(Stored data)
+ + + + +
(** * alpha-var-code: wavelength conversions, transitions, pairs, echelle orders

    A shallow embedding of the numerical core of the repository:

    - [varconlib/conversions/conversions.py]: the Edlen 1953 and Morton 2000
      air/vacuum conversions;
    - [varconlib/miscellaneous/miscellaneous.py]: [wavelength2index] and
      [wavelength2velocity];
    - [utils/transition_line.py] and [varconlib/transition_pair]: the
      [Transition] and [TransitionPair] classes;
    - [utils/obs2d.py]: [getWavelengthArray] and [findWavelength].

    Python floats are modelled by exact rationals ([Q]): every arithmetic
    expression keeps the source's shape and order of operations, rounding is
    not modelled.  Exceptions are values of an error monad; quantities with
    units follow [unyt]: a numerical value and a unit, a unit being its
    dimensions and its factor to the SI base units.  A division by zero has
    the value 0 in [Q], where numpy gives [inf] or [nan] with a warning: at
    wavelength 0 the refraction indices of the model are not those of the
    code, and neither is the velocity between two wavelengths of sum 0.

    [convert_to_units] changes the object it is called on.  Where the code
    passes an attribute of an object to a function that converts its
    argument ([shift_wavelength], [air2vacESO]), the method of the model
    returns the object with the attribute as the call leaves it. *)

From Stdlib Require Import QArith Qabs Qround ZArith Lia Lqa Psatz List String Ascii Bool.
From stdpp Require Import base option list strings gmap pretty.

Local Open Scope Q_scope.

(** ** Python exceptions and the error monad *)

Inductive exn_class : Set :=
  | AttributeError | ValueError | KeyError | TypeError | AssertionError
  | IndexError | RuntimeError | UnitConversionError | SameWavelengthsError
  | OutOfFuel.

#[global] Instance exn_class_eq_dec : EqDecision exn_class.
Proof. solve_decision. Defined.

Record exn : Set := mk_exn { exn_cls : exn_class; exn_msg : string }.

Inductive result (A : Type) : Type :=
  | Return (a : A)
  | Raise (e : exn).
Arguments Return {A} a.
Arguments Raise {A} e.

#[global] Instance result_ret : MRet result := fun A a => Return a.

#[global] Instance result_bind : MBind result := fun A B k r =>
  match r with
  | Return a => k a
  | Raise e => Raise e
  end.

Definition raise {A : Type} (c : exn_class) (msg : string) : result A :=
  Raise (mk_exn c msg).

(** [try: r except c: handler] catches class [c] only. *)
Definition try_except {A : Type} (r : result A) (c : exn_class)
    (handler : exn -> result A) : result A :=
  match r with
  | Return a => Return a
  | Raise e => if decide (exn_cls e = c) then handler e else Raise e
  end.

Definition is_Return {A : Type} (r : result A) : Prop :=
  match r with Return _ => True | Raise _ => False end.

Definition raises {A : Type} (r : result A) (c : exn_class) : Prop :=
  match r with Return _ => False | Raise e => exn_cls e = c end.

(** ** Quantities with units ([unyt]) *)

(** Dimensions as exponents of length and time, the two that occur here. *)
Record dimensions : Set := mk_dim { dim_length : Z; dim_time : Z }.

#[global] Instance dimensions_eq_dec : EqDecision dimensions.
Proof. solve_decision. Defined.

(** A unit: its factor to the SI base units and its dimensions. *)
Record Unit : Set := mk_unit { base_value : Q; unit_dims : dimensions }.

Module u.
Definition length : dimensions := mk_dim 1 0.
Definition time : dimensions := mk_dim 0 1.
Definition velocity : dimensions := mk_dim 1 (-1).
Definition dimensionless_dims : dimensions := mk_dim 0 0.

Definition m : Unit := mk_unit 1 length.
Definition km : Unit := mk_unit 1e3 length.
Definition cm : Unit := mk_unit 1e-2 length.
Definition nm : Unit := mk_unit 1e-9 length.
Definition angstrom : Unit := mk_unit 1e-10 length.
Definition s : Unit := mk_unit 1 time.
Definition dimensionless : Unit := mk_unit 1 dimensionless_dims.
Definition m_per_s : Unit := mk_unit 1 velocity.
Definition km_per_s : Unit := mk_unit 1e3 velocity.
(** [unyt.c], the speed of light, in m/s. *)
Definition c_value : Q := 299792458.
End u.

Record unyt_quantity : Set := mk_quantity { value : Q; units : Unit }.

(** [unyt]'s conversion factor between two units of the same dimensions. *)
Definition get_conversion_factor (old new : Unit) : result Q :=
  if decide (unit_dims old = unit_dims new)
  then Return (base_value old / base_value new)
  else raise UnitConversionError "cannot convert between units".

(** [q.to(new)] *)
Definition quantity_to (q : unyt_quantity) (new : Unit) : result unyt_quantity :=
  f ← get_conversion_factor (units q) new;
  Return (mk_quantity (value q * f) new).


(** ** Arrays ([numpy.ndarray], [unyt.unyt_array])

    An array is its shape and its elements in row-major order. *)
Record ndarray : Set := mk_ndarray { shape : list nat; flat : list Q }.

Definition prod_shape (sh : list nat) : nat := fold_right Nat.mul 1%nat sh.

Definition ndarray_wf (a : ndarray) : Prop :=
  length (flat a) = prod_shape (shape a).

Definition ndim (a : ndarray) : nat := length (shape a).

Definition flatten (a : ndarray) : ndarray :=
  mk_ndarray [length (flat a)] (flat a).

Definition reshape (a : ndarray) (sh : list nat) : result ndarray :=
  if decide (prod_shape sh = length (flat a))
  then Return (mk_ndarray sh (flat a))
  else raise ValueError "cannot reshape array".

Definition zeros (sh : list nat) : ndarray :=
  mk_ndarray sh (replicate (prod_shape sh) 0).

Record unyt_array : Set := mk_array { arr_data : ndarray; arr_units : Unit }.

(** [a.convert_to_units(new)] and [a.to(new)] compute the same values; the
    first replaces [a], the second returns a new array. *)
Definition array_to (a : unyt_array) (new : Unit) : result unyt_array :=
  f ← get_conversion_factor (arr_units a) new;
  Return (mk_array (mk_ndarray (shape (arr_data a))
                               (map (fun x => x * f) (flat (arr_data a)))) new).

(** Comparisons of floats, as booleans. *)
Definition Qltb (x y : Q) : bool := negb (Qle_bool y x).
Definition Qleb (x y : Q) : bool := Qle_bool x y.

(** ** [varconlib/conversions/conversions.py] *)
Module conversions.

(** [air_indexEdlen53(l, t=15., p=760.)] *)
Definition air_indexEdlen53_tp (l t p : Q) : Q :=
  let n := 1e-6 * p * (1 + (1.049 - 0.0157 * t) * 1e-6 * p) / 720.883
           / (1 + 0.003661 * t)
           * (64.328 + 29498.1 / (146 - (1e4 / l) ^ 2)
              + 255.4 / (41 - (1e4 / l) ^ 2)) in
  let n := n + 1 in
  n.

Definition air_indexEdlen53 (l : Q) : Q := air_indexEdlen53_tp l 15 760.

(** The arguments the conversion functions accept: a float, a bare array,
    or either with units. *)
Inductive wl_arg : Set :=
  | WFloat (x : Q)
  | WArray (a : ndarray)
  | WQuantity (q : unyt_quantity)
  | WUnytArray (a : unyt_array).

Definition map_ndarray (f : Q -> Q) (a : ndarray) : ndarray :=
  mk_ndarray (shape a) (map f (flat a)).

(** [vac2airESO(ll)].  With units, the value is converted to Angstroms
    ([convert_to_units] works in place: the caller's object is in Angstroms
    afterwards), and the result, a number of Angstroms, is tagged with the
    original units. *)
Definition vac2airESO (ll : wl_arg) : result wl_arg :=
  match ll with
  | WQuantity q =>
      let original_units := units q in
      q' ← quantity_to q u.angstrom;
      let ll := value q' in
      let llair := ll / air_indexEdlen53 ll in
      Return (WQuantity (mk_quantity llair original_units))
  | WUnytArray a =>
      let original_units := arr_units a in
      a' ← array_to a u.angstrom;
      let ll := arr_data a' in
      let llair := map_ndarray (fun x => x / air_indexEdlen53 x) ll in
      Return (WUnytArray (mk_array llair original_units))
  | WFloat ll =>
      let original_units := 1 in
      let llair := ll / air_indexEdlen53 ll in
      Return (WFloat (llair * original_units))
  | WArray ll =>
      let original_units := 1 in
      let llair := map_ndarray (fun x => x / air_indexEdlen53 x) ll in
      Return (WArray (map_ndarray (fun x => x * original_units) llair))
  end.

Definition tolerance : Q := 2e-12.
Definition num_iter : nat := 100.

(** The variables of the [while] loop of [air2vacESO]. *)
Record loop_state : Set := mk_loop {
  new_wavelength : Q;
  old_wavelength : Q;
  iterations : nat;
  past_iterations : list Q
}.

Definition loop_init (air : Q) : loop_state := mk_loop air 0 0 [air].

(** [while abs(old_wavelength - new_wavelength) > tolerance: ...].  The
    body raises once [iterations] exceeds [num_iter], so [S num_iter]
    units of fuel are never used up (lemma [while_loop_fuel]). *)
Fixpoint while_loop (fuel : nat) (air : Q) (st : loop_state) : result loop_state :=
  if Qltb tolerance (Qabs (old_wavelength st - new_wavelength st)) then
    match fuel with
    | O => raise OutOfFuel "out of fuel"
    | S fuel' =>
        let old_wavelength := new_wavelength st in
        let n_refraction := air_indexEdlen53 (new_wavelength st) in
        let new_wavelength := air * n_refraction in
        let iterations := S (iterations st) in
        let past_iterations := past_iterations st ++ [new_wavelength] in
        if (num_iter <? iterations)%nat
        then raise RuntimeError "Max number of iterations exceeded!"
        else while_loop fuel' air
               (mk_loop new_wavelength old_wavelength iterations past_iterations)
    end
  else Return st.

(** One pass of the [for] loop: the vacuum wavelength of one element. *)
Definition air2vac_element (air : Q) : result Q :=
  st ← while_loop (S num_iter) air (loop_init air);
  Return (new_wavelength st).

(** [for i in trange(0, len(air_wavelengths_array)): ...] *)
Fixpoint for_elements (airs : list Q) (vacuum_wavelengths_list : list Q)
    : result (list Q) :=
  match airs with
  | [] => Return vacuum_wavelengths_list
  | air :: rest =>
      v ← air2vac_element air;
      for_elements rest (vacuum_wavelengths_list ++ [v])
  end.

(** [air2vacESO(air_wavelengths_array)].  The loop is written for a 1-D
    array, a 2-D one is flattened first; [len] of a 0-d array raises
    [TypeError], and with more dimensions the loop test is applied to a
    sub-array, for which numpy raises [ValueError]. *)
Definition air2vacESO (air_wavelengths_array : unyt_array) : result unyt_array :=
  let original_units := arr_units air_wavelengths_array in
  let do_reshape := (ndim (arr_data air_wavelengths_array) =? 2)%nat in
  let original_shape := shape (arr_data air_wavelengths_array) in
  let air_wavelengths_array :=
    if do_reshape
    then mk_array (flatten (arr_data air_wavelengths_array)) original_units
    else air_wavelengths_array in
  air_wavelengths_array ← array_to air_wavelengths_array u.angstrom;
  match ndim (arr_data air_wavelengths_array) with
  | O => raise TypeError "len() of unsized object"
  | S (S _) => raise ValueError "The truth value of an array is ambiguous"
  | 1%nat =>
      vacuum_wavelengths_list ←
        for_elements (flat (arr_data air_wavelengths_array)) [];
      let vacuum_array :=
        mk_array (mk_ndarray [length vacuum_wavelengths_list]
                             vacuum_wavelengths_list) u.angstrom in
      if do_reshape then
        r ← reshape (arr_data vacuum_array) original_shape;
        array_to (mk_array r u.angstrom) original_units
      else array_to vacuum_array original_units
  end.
+ + + + +
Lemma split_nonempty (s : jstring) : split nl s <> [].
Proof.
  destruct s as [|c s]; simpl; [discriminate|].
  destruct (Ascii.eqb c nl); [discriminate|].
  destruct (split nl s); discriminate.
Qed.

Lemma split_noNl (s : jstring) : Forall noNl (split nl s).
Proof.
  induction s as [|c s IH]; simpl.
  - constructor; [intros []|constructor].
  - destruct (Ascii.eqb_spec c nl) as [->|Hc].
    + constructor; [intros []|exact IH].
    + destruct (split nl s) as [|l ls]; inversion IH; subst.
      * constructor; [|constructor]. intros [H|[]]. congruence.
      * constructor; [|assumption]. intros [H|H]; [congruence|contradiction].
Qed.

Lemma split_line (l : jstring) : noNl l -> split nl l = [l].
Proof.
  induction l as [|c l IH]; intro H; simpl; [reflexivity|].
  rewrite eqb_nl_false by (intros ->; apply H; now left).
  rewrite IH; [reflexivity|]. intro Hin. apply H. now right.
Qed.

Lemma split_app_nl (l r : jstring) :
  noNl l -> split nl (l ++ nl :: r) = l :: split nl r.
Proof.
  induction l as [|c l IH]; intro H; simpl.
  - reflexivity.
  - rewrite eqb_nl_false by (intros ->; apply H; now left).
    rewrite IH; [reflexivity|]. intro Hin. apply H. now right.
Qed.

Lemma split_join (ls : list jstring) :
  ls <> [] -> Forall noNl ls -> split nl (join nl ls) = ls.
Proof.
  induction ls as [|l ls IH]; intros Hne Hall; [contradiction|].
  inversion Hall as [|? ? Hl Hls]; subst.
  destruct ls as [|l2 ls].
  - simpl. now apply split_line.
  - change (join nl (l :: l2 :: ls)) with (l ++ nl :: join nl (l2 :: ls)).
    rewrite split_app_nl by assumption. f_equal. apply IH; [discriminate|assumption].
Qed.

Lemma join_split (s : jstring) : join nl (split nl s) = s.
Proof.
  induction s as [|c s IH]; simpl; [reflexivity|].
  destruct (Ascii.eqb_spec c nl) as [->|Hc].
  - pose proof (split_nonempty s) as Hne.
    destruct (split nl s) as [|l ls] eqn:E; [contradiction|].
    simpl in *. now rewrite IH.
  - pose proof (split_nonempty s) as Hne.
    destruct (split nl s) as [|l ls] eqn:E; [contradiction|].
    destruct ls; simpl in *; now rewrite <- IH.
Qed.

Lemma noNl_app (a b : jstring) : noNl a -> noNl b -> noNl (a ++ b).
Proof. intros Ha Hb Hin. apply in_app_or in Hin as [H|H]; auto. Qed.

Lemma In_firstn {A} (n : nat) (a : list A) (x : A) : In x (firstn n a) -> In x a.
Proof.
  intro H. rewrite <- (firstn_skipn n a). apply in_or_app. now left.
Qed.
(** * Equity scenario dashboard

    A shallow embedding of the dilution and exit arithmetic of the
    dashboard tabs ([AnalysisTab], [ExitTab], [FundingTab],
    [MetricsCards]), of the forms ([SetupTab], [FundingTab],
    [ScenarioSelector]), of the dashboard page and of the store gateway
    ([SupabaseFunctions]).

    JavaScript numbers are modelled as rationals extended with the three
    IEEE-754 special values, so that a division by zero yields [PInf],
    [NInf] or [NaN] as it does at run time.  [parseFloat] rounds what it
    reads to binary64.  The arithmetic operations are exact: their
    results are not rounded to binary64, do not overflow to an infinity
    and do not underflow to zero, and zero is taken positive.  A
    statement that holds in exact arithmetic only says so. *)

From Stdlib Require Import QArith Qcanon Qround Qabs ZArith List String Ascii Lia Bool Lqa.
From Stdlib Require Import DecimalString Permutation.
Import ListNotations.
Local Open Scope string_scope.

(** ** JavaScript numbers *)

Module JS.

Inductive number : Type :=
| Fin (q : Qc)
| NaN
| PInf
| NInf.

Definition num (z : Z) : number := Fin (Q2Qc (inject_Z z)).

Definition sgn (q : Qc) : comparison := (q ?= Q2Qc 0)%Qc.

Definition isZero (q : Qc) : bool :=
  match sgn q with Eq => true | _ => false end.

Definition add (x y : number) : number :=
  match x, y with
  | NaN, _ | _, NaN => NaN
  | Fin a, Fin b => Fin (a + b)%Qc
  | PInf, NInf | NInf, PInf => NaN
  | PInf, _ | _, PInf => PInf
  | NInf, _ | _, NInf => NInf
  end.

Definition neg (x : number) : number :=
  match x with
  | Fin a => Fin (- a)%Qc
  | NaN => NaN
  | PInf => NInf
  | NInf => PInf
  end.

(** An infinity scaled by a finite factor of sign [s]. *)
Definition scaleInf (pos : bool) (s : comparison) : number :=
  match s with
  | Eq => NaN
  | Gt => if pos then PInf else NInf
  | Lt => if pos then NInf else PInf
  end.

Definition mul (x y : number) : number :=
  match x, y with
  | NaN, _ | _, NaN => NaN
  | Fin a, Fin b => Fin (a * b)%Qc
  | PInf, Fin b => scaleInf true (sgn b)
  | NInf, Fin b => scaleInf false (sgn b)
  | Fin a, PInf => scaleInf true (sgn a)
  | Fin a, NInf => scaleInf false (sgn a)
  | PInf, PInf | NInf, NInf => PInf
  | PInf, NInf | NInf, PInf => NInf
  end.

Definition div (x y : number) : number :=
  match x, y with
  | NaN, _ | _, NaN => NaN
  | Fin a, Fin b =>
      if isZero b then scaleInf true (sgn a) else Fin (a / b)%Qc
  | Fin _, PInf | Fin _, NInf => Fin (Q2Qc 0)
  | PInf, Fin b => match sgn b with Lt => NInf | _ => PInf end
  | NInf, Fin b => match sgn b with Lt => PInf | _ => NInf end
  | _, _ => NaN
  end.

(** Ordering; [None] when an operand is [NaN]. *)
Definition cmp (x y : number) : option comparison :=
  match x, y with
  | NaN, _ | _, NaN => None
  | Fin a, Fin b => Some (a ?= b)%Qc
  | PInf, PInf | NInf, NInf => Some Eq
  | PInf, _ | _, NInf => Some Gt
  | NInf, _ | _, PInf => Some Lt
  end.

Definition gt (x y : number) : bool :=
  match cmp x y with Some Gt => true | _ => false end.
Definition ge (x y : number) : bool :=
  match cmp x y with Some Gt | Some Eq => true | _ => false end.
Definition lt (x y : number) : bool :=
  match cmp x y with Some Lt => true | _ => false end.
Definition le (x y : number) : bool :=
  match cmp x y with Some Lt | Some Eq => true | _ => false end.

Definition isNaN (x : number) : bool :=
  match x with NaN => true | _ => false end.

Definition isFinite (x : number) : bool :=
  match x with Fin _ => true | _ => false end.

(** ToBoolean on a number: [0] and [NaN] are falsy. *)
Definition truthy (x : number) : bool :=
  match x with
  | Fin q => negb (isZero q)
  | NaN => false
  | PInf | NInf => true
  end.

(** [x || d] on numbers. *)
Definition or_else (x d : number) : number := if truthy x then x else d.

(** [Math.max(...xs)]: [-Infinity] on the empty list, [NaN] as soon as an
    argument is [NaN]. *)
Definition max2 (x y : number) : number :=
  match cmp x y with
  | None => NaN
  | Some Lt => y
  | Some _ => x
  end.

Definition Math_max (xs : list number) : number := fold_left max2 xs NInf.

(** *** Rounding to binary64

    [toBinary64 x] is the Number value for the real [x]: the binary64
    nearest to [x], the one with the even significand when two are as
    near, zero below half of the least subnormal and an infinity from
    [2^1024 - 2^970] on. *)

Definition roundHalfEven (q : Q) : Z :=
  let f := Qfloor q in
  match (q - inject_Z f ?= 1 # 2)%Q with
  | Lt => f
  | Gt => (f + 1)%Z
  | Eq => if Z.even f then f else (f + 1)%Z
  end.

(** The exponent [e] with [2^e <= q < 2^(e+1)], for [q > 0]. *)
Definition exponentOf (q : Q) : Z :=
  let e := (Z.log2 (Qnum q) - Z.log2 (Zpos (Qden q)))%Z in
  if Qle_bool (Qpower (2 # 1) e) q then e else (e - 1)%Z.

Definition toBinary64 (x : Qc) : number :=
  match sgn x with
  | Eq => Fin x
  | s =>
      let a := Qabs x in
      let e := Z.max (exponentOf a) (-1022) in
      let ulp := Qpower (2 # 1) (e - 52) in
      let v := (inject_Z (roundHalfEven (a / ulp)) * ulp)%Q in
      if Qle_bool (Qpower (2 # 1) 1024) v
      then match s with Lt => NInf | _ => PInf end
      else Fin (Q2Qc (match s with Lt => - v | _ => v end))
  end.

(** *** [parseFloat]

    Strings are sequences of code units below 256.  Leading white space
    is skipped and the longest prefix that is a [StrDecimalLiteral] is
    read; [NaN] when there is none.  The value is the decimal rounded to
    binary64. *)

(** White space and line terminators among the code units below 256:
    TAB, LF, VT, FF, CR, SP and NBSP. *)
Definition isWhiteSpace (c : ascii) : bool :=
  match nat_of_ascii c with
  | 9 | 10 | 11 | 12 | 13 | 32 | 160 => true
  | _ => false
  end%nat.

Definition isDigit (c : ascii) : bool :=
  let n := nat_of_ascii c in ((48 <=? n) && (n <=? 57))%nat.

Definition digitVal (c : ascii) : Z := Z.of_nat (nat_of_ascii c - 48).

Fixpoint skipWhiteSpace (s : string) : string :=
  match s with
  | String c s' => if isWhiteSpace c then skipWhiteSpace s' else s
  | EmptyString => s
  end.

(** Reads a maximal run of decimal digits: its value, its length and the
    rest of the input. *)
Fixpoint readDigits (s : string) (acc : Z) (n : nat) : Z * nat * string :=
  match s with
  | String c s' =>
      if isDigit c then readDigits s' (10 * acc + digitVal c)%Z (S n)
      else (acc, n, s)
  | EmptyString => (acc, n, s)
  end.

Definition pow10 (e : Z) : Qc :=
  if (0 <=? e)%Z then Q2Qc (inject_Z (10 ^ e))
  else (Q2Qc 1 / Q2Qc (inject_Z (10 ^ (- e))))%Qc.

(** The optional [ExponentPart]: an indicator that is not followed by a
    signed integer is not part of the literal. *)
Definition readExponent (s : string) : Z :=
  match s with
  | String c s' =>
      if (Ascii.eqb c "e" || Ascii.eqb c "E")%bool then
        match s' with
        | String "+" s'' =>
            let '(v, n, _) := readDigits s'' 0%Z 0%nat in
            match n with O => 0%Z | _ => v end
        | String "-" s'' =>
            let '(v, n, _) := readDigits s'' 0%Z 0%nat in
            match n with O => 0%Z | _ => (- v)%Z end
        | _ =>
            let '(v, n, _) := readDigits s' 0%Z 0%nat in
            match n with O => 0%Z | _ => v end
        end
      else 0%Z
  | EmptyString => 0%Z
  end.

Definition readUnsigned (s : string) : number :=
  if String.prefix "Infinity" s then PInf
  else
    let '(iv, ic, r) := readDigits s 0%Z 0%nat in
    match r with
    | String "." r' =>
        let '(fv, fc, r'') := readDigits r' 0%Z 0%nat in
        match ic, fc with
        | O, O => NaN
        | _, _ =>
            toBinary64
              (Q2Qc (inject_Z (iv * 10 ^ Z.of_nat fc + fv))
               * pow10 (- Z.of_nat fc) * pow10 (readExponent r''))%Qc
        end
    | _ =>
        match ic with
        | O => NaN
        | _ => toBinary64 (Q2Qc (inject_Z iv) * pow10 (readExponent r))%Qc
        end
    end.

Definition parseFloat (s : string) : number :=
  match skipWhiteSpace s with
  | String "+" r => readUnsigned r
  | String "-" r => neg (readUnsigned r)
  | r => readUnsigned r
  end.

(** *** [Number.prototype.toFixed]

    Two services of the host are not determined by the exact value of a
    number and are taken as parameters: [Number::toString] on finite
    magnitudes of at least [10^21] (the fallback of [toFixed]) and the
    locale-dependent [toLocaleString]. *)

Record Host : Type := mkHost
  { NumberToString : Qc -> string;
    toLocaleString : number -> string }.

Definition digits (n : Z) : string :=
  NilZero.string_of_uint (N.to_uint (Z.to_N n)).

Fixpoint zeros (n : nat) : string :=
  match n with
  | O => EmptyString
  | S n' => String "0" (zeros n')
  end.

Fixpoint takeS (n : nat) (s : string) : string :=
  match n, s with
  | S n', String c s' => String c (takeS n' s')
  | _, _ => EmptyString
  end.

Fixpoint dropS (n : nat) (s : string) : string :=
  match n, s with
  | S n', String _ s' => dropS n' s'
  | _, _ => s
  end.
+ + + + +
Copy every line of the data that holds the string "ndim".

### Task result
Definition ndim (a : ndarray) : nat := length (shape a).
  let do_reshape := (ndim (arr_data air_wavelengths_array) =? 2)%nat in
  match ndim (arr_data air_wavelengths_array) with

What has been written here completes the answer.